* Exercise brief: Collect all lines from the records below that include the word "rest".

* Entries shown:
Lemma to_be_order w a b r s :
  a < 256 ^ N.of_nat w → b < 256 ^ N.of_nat w →
  bytes_cmp (to_be w a ++ r) (to_be w b ++ s)
  = match a ?= b with Eq => bytes_cmp r s | c => c end.
Proof.
  intros Ha Hb. destruct (a ?= b) eqn:E.
  - apply N.compare_eq_iff in E as ->. apply list_cmp_app_same, _.
  - unfold bytes_cmp. rewrite list_cmp_app_r; rewrite ?length_to_be;
      fold bytes_cmp; rewrite ?to_be_cmp; congruence.
  - unfold bytes_cmp. rewrite list_cmp_app_r; rewrite ?length_to_be;
      fold bytes_cmp; rewrite ?to_be_cmp; congruence.
Qed.

Lemma u64_width n : n ≤ u64_max ↔ n < 256 ^ N.of_nat 8.
Proof. change (256 ^ N.of_nat 8) with 18446744073709551616. unfold u64_max. lia. Qed.

Lemma of_be_u64 bs : length bs = 8%nat → of_be bs ≤ u64_max.
Proof. intros Hl. apply u64_width. rewrite <-Hl. apply of_be_lt. Qed.

#[export] Instance bool_laws : @KeyLaws bool bool_key.
Proof.
  split; key_simpl.
  - done.
  - intros [] r _; done.
  - intros a i r H. unfold deserialize_bool in H.
    apply M_bind_Ok_inv in H as (bs & d & [Hl Hi]%take_bytes_Ok & H).
    destruct bs as [|b [|]]; try done. unfold lift in H.
    cbn [input] in Hi. repeat case_decide; simplify_eq; done.
  - by intros [] [] r s _ _.
  - by intros [] [].
  - done.
Qed.
(** The chopped prefix of the encoding is the prefix of the keys. *)
Lemma escape_prefix p key rest :
  starts_with (p ≫= escape) ((key ≫= escape) ++ [x00; x00] ++ rest) ↔ starts_with p key.
Proof.
  revert key. induction p as [|a p IH]; intros key.
  - split; intros _; by eexists.
  - destruct key as [|b key].
    + split; [|by intros [? [=]]]. unfold escape. cbn. case_decide; intros [? [=]]. congruence.
    + rewrite starts_with_cons, <-IH, !bind_cons. clear IH.
      unfold escape at 1 3. split.
      * repeat case_decide; subst; cbn [app]; rewrite ?starts_with_cons; naive_solver.
      * intros [-> Hs]. repeat case_decide; cbn [app]; rewrite ?starts_with_cons; naive_solver.
Qed.

Lemma scan_prefix_keys p k : key_valid k →
  let chopped := take (length (prefix_bytes (PVersion p)) - 2) (prefix_bytes (PVersion p)) in
  starts_with chopped (key_bytes k) ↔ ∃ key v, k = Version key v ∧ starts_with p key.
Proof.
  intros Hk. cbn zeta.
  assert (take (length (prefix_bytes (PVersion p)) - 2) (prefix_bytes (PVersion p))
    = n2b 4 :: (p ≫= escape)) as ->.
  { unfold prefix_bytes. cbn [prefix_index key_bytes bytes_key].
    rewrite app_comm_cons. apply take_app_length'. rewrite !length_app. cbn. lia. }
  cbn [key_bytes mvcc_key]. rewrite starts_with_cons. split.
  - intros [Hi Hs]. destruct k as [| | | |key v|]; try done.
    cbn [key_bytes bytes_key] in Hs. rewrite <-app_assoc in Hs.
    apply escape_prefix in Hs. eauto.
  - intros (key & v & -> & Hs). split; [done|]. cbn [key_bytes bytes_key].
    rewrite <-app_assoc. by apply escape_prefix.
Qed.

(** ** Scans of a store *)

Section scans.
Context {E : Type} `{EngineLaws E}.
Context `{BincodeLaws N, BincodeLaws (gset N), BincodeLaws (option bytes)}.
Implicit Types (e : E) (d : Db) (st : TransactionState).

(** The versions a byte range covers, in engine order. *)
Lemma scan_items m d (P Q : bytes → bool) : rep m d → in_width d →
  (∀ k, key_valid k → P (key_bytes k) = true ↔ ∃ key v, k = Version key v ∧ Q key = true) →
  ∃ l, List.map Ok (List.filter (λ kv, P kv.1) m) = List.map raw_item l ∧
    items_valid l ∧ StronglySorted item_lt l ∧
    ∀ key v ov, (key, v, ov) ∈ l ↔ versions d !! (key, v) = Some ov ∧ Q key = true.
Proof.
  intros Hr Hw HP.
  destruct (scan_image m (db_get d) P (λ p : VItem, Version p.1.1 p.1.2) (λ p, bin_serialize p.2) Hr)
    as (l & Heq & Hl).
  { intros k x Hk (key & v & -> & _)%HP Hget; [|done]. cbn in Hget.
    destruct (versions d !! (key, v)) as [ov|]; [|done]. cbn in Hget. simplify_eq.
    by exists (key, v, ov). }
  { intros [[k v] ov] [[l w] ow] [= -> ->] Hx%(inj bin_serialize). cbn in Hx. by subst. }
  exists l. rewrite Heq, List.map_map. split; [done|].
  assert (items_valid l) as Hv. { apply Forall_forall. by intros p (Hp & _)%Hl. }
  split; [done|]. split.
  - pose proof (scan_image_sorted _ _ _ (λ p : VItem, Version p.1.1 p.1.2) _ l Hr Heq) as Hs.
    eapply sorted_impl; [|by apply Hs]. intros p q Hlt. cbn [key_cmp mvcc_key] in Hlt.
    rewrite version_cmp in Hlt. unfold item_lt.
    destruct (bytes_cmp p.1.1 q.1.1) eqn:Ec; [right|by left|done].
    apply cmp_eq in Ec. split; [done|]. by apply N.compare_lt_iff.
  - intros key v ov. rewrite Hl. cbn [fst snd db_get]. split.
    + intros (Hk & Hget & (key' & v' & [= <- <-] & HQ)%HP); [|done]. split; [|done].
      destruct (versions d !! (key, v)); [|done]. cbn in Hget.
      injection Hget as Hx%(inj bin_serialize). by subst.
    + intros [Hget HQ]. destruct Hw as ((_ & Hn) & _ & _ & Hlt & _). pose proof (Hlt _ _ _ Hget).
      assert (key_valid (Version key v)) by (cbn; lia).
      split; [done|]. rewrite Hget. split; [done|]. apply HP; eauto.
Qed.

(** What a scan yields: the live pairs that reads return, in key order. *)
Definition scans d st (Q : bytes → bool) (kvs : list (bytes * bytes)) : Prop :=
  bt_sorted bytes_cmp kvs ∧
  ∀ key x, (key, x) ∈ kvs ↔ Q key = true ∧ reads d (is_visible st) key (Some x).

Lemma iterator_scans m d st P Q : rep m d → in_width d →
  (∀ k, key_valid k → P (key_bytes k) = true ↔ ∃ key v, k = Version key v ∧ Q key = true) →
  ∃ kvs, let it := new_iterator (List.map Ok (List.filter (λ kv, P kv.1) m)) in
    to_vec st it = Ok kvs ∧ to_vec_rev st it = Ok (reverse kvs) ∧ scans d st Q kvs.
Proof.
  intros Hr Hw HP. destruct (scan_items m d P Q Hr Hw HP) as (l & Heq & Hv & Hs & Hl).
  exists (emit (shown st l)). cbn zeta. rewrite Heq, to_vec_ok, to_vec_rev_ok by done.
  split; [done|]. split; [done|].
  pose proof (shown_sorted st l Hs) as Hs'.
  split; [by apply emit_sorted|]. intros key x. rewrite elem_of_emit by done.
  unfold shown. setoid_rewrite list_elem_of_filter. cbn [fst snd]. setoid_rewrite Hl. split.
  - intros (v & (Hvis & Hget & HQ) & Hall). split; [done|]. left. exists v. split; [done|].
    split; [done|]. intros w ow Hw' Hvw. by apply (Hall w ow).
  - intros [HQ [(v & Hget & Hvis & Hall)|[? _]]]; [|done]. exists v. split; [done|].
    intros w ow (Hvw & Hw' & _). by eapply Hall.
Qed.

Lemma txn_scan_rep e d st r : eng_inv e → rep (eng_view e) d → in_width d →
  if range_valid bytes_cmp r then
    ∃ it kvs, txn_scan r e = (Ok it, e) ∧ to_vec st it = Ok kvs ∧
      to_vec_rev st it = Ok (reverse kvs) ∧ scans d st (in_range bytes_cmp r) kvs
  else txn_scan r e = (Panic "range start is greater than range end in BTreeMap", e).
Proof.
  intros He Hr Hw. unfold txn_scan.
  erewrite M_bind_Ok by (unfold lift; by rewrite scan_bounds_ok).
  unfold scan_range, mbind, M_bind. rewrite eng_scan_law by done. unfold bt_range.
  rewrite scan_range_valid. destruct (range_valid bytes_cmp r); [|done]. cbn [fmap res_fmap].
  destruct (iterator_scans (eng_view e) d st
    (in_range bytes_cmp (start_bytes r.1, stop_bytes r.2)) (in_range bytes_cmp r) Hr Hw)
    as (kvs & Hkvs); [intros; by apply scan_range_keys|].
  by eexists _, kvs.
Qed.

Lemma txn_scan_prefix_rep e d st p : eng_inv e → rep (eng_view e) d → in_width d →
  ∃ it kvs, txn_scan_prefix p e = (Ok it, e) ∧ to_vec st it = Ok kvs ∧
    to_vec_rev st it = Ok (reverse kvs) ∧
    scans d st (in_range bytes_cmp (prefix_range p)) kvs.
Proof.
  intros He Hr Hw. unfold txn_scan_prefix.
  erewrite M_bind_Ok by (unfold lift; by rewrite encode_prefix_valid).
  unfold scan_pfx, mbind, M_bind. rewrite scan_prefix_law by done.
  destruct (iterator_scans (eng_view e) d st
    (in_range bytes_cmp (prefix_range (take (length (prefix_bytes (PVersion p)) - 2)
       (prefix_bytes (PVersion p))))) (in_range bytes_cmp (prefix_range p)) Hr Hw)
    as (kvs & Hkvs).
  { intros k Hk. rewrite in_prefix_range. setoid_rewrite in_prefix_range. by apply scan_prefix_keys. }
  by eexists _, kvs.
Qed.
End scans.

* Solution to this problem:
Lemma escape_prefix p key rest :
  starts_with (p ≫= escape) ((key ≫= escape) ++ [x00; x00] ++ rest) ↔ starts_with p key.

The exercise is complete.